Records contained in a dataset
(** One attempt; then the loop waits, while other agents use the backend
    ([others]), unless the caller's context is done ([cancelled]). *)
Fixpoint acquire_loop (others : nat -> B -> B) (cancelled : nat -> error) (retries i : nat)
    (datasetID agentID deviceID : string) (now : Z) (lastErr : string)
    (m : MergeLockManager) (b : B) : MergeLockManager * B * result MergeLockState :=
  match retries with
  | O => (m, b, Err ("failed to acquire merge lock after " +:+ itoa (Z.of_nat MaxLockRetries)
                     +:+ " attempts: " +:+ lastErr))
  | S retries =>
      match attempt_lock datasetID agentID deviceID now m b with
      | (m, b, Ok state) => (m, b, Ok state)
      | (m, b, Err e) =>
          match cancelled i with
          | Some x => (m, b, Err x)
          | None =>
              acquire_loop others cancelled retries (S i) datasetID agentID deviceID
                (now + LockRetryInterval) e m (others i b)
          end
      end
  end.

Definition AcquireMergeLock (others : nat -> B -> B) (cancelled : nat -> error)
    (datasetID agentID deviceID : string) (now : Z) (m : MergeLockManager) (b : B)
    : MergeLockManager * B * result MergeLockState :=
  match reuse_lock datasetID now m b with
  | (m, b, Some existing) => (m, b, Ok existing)
  | (m, b, None) => acquire_loop others cancelled MaxLockRetries 0 datasetID agentID deviceID now "" m b
  end.

(** Cancelling the state's context ends its heartbeat goroutine; an error of the
    backend is only logged. *)
Definition ReleaseMergeLock (datasetID : string) (m : MergeLockManager) (b : B)
    : MergeLockManager * B * error :=
  match localLocks m !! datasetID with
  | None => (m, b, None)
  | Some state =>
      (mkManager (delete datasetID (localLocks m)) (heartbeats m ∖ {[+ LockID state +]}) (stopped m),
       (ReleaseLock b (LockID state)).1, None)
  end.

(** One tick of [heartbeatLoop], and one of the cleanup worker. *)
Definition heartbeatLoop_tick (now : Z) (lockID : string) (b : B) : B :=
  (UpdateHeartbeat b now lockID).1.
Definition cleanup_tick (now : Z) (b : B) : B := (CleanupExpired b now).1.

Inductive stop_outcome := Stopped (m : MergeLockManager) | Blocks | PanicsClosed.

(** [Stop]: it waits for every goroutine before it cancels any. *)
Definition Stop (m : MergeLockManager) : stop_outcome :=
  if stopped m then PanicsClosed
  else if decide (heartbeats m = ∅) then Stopped (mkManager ∅ ∅ true)
  else Blocks.
End manager.

(** ** The in-memory backend *)

Record inMemoryLock := mkLock {
  lk_DatasetID : string; lk_AgentID : string; lk_DeviceID : string; lk_LockID : string;
  lk_AcquiredAt : Z; ExpiresAt : Z; lk_Status : string }.

Abbreviation InMemoryMergeLockBackend := (gmap string inMemoryLock).

Definition NewInMemoryMergeLockBackend : InMemoryMergeLockBackend := ∅.

Definition lock_id (datasetID : string) (now : Z) : string :=
  "lock_" +:+ datasetID +:+ "_" +:+ itoa now.

Definition mem_AcquireLock (b : InMemoryMergeLockBackend) (now : Z)
    (datasetID agentID deviceID : string) (duration : Z)
    : InMemoryMergeLockBackend * result (string * Z) :=
  let expiresAt := now + duration in
  let grant b :=
    let lockID := lock_id datasetID now in
    (<[datasetID := mkLock datasetID agentID deviceID lockID now expiresAt "active"]> b,
     Ok (lockID, expiresAt)) in
  match b !! datasetID with
  | Some existing =>
      if (lk_Status existing =?s "active") && (now <? ExpiresAt existing)
      then (b, Err ("lock already held for dataset " +:+ datasetID))
      else if (ExpiresAt existing <? now) || (lk_Status existing =?s "expired")
      then grant (delete datasetID b)
      else grant b
  | None => grant b
  end.

(** The first entry, in the order of the range, that has the identifier. *)
Definition find_lock (lockID : string) (b : InMemoryMergeLockBackend) : option (string * inMemoryLock) :=
  List.find (fun kv => lk_LockID kv.2 =?s lockID) (map_to_list b).

Definition mem_ReleaseLock (b : InMemoryMergeLockBackend) (lockID : string)
    : InMemoryMergeLockBackend * error :=
  match find_lock lockID b with
  | Some (datasetID, _) => (delete datasetID b, None)
  | None => (b, Some "lock not found")
  end.

Definition mem_UpdateHeartbeat (b : InMemoryMergeLockBackend) (now : Z) (lockID : string)
    : InMemoryMergeLockBackend * error :=
  match find_lock lockID b with
  | Some (datasetID, l) =>
      (<[datasetID := mkLock (lk_DatasetID l) (lk_AgentID l) (lk_DeviceID l) (lk_LockID l)
                        (lk_AcquiredAt l) (now + MergeLockDuration) (lk_Status l)]> b, None)
  | None => (b, Some "lock not found")
  end.

Definition mem_CleanupExpired (b : InMemoryMergeLockBackend) (now : Z)
    : InMemoryMergeLockBackend * error :=
  (filter (fun kv : string * inMemoryLock => ~ ExpiresAt kv.2 < now) b, None).

#[export] Instance in_memory_backend : MergeLockBackend InMemoryMergeLockBackend := {
  AcquireLock := mem_AcquireLock;
  ReleaseLock := mem_ReleaseLock;
  UpdateHeartbeat := mem_UpdateHeartbeat;
  CleanupExpired := mem_CleanupExpired;
}.

Definition mem_valid (b : InMemoryMergeLockBackend) (t : Z) (ds id : string) : Prop :=
  exists l, b !! ds = Some l /\ lk_LockID l = id /\ lk_Status l = "active" /\ t < ExpiresAt l.

(** An identifier tells the data set and the time. *)
Lemma append_underscore a b s t :
  all_chars (fun c => negb (Ascii.eqb c "_"%char)) s = true -> all_chars (fun c => negb (Ascii.eqb c "_"%char)) t = true ->
  a +:+ "_" +:+ s = b +:+ "_" +:+ t -> a = b /\ s = t.
Proof.
  revert b. induction a as [|c a IH]; intros b Hs Ht E; destruct b as [|d b].
  - by injection E as E.
  - injection E as <- E. change (s = b +:+ "_" +:+ t) in E. rewrite E, all_chars_app in Hs. by apply andb_prop in Hs as [_ Hs].
  - injection E as -> E. change (a +:+ "_" +:+ s = t) in E. rewrite <- E, all_chars_app in Ht. by apply andb_prop in Ht as [_ Ht].
  - injection E as <- E. by destruct (IH b Hs Ht E) as [-> ->].
Qed.

Lemma lock_id_inj ds t ds' t' : lock_id ds t = lock_id ds' t' -> ds = ds' /\ t = t'.
Proof.
  unfold lock_id. intros H. apply (inj (String.append "lock_")) in H.
  apply append_underscore in H as [-> H]; [|apply itoa_chars; reflexivity..]. by apply (inj pretty) in H.
Qed.

#[export] Instance in_memory_contract : LockContract InMemoryMergeLockBackend mem_valid lock_id.
Proof.
  split.
  - intros b t ds ag dev dur b' i x Hdur. simpl. unfold mem_AcquireLock.
    destruct (b !! ds) as [l|] eqn:Hl.
    + destruct (_ && _) eqn:E; [done|]. intros Hg.
      assert (i = lock_id ds t /\ exists b0, b' = <[ds := mkLock ds ag dev (lock_id ds t) t (t + dur) "active"]> b0)
        as (-> & b0 & ->) by (destruct (_ || _); simplify_eq; eauto).
      split; [done|]. split.
      * intros j (l' & Hl' & _ & Hact & Hexp). simplify_eq.
        rewrite Hact in E. simpl in E. by apply Z.ltb_ge in E; lia.
      * eexists. rewrite lookup_insert_eq. split; [done|]. simpl. repeat split. lia.
    + intros Hg. simplify_eq. split; [done|]. split; [intros j (l' & Hl' & _); congruence|].
      eexists. rewrite lookup_insert_eq. split; [done|]. simpl. repeat split. lia.
  - intros b t ds ag dev dur b' x. simpl. unfold mem_AcquireLock.
    destruct (b !! ds) as [l|] eqn:Hl; [|done].
    destruct (_ && _) eqn:E; [|by destruct (_ || _)]. intros [= <- _]. split; [done|].
    split_bools. exists (lk_LockID l), l. apply String.eqb_eq in H. apply Z.ltb_lt in H0. done.
Qed.

(** ** Several agents on one backend *)

(** An agent: its manager, and the call of [AcquireMergeLock] that it is in,
    between two attempts.  The mutex of the manager keeps the agent from
    acquiring or releasing another lock meanwhile; its heartbeats go on. *)
Record pending := mkPending { p_dataset : string; p_agent : string; p_device : string; p_left : nat }.
Record agent := mkAgent { manager : MergeLockManager; acquiring : option pending }.

Section agents.
Context {B : Type} `{MergeLockBackend B}.

(** [renewed] is not a part of the program: for each identifier, when the backend
    has last granted or renewed it. *)
Record world := mkWorld { agents : list agent; bk : B; clock : Z; renewed : gmap string Z }.

Definition renew (w : world) (id : option string) : gmap string Z :=
  match id with Some id => <[id := clock w]> (renewed w) | None => renewed w end.
Definition set_agent (i : nat) (a : agent) (b : B) (d : Z) (id : option string) (w : world) : world :=
  mkWorld (<[i := a]> (agents w)) b (clock w + d) (renew w id).

(** After an attempt: done, or, when others are left, waiting for the next. *)
Definition after_attempt (p : pending) (r : result MergeLockState) : option pending :=
  match r, p_left p with
  | Err _, S (S n) => Some (mkPending (p_dataset p) (p_agent p) (p_device p) (S n))
  | _, _ => None
  end.
Definition granted (r : result MergeLockState) : option string :=
  match r with Ok st => Some (LockID st) | Err _ => None end.

(** One atomic section of one agent, each a function of the manager or of the
    backend; the clock advances.  A heartbeat may be that of a goroutine that was
    cancelled while it ticked, so it has any identifier. *)
Inductive lstep : world -> world -> Prop :=
  | l_acquire w i m ds ag dev m' b' r d :
      0 < d -> agents w !! i = Some (mkAgent m None) -> reuse_lock ds (clock w) m (bk w) = (m', b', r) ->
      lstep w (set_agent i (mkAgent m' (match r with Some _ => None | None => Some (mkPending ds ag dev MaxLockRetries) end))
                 b' d (LockID <$> r) w)
  | l_attempt w i m p m' b' r d :
      0 < d -> agents w !! i = Some (mkAgent m (Some p)) ->
      attempt_lock (p_dataset p) (p_agent p) (p_device p) (clock w) m (bk w) = (m', b', r) ->
      lstep w (set_agent i (mkAgent m' (after_attempt p r)) b' d (granted r) w)
  | l_cancel w i m p d :
      0 < d -> agents w !! i = Some (mkAgent m (Some p)) -> lstep w (set_agent i (mkAgent m None) (bk w) d None w)
  | l_release w i m ds m' b' e d :
      0 < d -> agents w !! i = Some (mkAgent m None) -> ReleaseMergeLock ds m (bk w) = (m', b', e) ->
      lstep w (set_agent i (mkAgent m' None) b' d None w)
  | l_heartbeat w id b' e d :
      0 < d -> UpdateHeartbeat (bk w) (clock w) id = (b', e) ->
      lstep w (mkWorld (agents w) b' (clock w + d) (renew w (match e with None => Some id | Some _ => None end)))
  | l_cleanup w d :
      0 < d -> lstep w (mkWorld (agents w) (cleanup_tick (clock w) (bk w)) (clock w + d) (renewed w)).

(** Agents that have just been made. *)
Definition fresh_agents (w : world) : Prop := Forall (fun a => a = mkAgent InitMergeLockManager None) (agents w).

Definition holds (w : world) (i : nat) (ds lockID : string) : Prop :=
  exists a st, agents w !! i = Some a /\ localLocks (manager a) !! ds = Some st /\ LockID st = lockID.

(** The agent has the lock, and half an hour has not passed since the backend
    granted it or took a heartbeat for it. *)
Definition leased (w : world) (i : nat) (ds lockID : string) : Prop :=
  holds w i ds lockID /\ exists t, renewed w !! lockID = Some t /\ clock w < t + MergeLockDuration.

Lemma holds_set_agent i a b d id w j ds lockID :
  holds (set_agent i a b d id w) j ds lockID ->
  (j = i /\ exists st, localLocks (manager a) !! ds = Some st /\ LockID st = lockID) \/ (j <> i /\ holds w j ds lockID).
Proof.
  intros (a' & st & Hj & Hl & Hid). simpl in Hj. destruct (decide (j = i)) as [->|Hne].
  - left. split; [done|]. apply list_lookup_insert_Some in Hj as [(_ & <- & _)|[? _]]; [by exists st|done].
  - right. split; [done|]. rewrite list_lookup_insert_ne in Hj by done. by exists a', st.
Qed.
End agents.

### WHAT YOU WILL DO
What the answer needs is every line from the data above with "result" in it.

### SOLUTION FOR THIS TASK
    (m : MergeLockManager) (b : B) : MergeLockManager * B * result MergeLockState :=
    : MergeLockManager * B * result MergeLockState :=
    : InMemoryMergeLockBackend * result (string * Z) :=
Definition after_attempt (p : pending) (r : result MergeLockState) : option pending :=
Definition granted (r : result MergeLockState) : option string :=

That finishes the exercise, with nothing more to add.